The acquisition, completed Wednesday, was first announced in August
CIT Group has announced that its banking subsidiary, CIT Bank, has acquired Mutual of Omaha Bank for a purchase price of approximately $1 billion. The banks first announced the planned acquisition in August. The deal was finalized Wednesday.
“The completion of this transaction accelerates CIT’s strategic plan to further enhance our capability as a leading national bank and create additional long-term shareholder value,” said Ellen R. Alemany, chairwoman and CEO of CIT. “The addition of the homeowner association deposit channel has significant growth potential and will reduce CIT’s overall cost of funds, and the middle-market banking franchise will expand our footprint and customer base. These capabilities complement CIT’s core strengths and will allow us to unlock greater potential and create an even stronger company.”

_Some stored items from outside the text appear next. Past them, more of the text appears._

(* ===== verification/LockProps.v ===== *)
(** Properties of the lock manager: mutual exclusion, deadlock detection and
    the acyclicity of the wait-for graph, batch acquisition, release. *)

From stdpp Require Import base numbers list gmap sets fin_sets relations.
From S2P Require Import Prelude Format LockMgr.

(** ** Holders *)

(** The holds of a table, as a relation. *)
Definition holds (t : LockTable) (id : RecordId) (xid : Z) (m : LockMode) : Prop :=
  ∃ e, locks t !! id = Some e ∧ holders e !! xid = Some m.

(** A transaction that holds a record exclusively holds it alone. *)
Definition exclusive_inv (t : LockTable) : Prop :=
  ∀ id x y m, holds t id x Exclusive → holds t id y m → x = y.

Lemma can_grant_spec t id xid mode :
  can_grant t id xid mode = true ↔
  ∀ y m, holds t id y m → y = xid ∨ mode = Shared ∧ m = Shared.
Proof.
  unfold can_grant, holds. destruct (locks t !! id) as [e|] eqn:E.
  2:{ split; [intros _ y m (e&?&_); congruence|done]. }
  assert (∀ P : Z → LockMode → Prop,
    (∀ y m, (∃ e', Some e = Some e' ∧ holders e' !! y = Some m) → P y m) ↔
    ∀ ym, ym ∈ map_to_list (holders e) → P ym.1 ym.2) as ->.
  { intros P. split.
    - intros HP [y m] Hin%elem_of_map_to_list. eauto.
    - intros HP y m (e'&[= <-]&Hy). by apply (HP (y, m)), elem_of_map_to_list. }
  rewrite <- Forall_forall.
  destruct mode; rewrite <- Is_true_true, forallb_True; apply Forall_iff; intros [y m]; simpl;
    rewrite ?orb_True, !bool_decide_spec; naive_solver.
Qed.

Lemma elem_of_blockers t id xid mode y :
  y ∈ blockers t id xid mode ↔ y ≠ xid ∧ ∃ m, holds t id y m ∧ conflicts mode m = true.
Proof.
  unfold blockers, holds. destruct (locks t !! id) as [e|] eqn:E.
  - rewrite list_elem_of_fmap. setoid_rewrite list_elem_of_filter.
    setoid_rewrite <- elem_of_map_to_list. split.
    + intros ([y' m]&->&[? ?]&?). simpl in *. naive_solver.
    + intros (?&m&(e'&[= <-]&?)&?). exists (y, m). naive_solver.
  - rewrite elem_of_nil. naive_solver.
Qed.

The $1 billion purchase price included $850 million in cash and about 3.1 million shares of CIT stock, which were issued to Mutual of Omaha Insurance Co. The transaction brings to CIT about $6.8 billion in total deposits and $8.3 billion in total assets, including $3.9 billion in middle-market commercial loans. With the acquisition, CIT now has about $42 billion in total deposits and $60 billion in total assets.
“We are excited to welcome the teammates and clients of Mutual of Omaha Bank to the CIT family,” Alemany said. “We look forward to strengthening existing relationships, building new ones, and continuing to deliver value for our customers, colleagues, shareholders and communities.”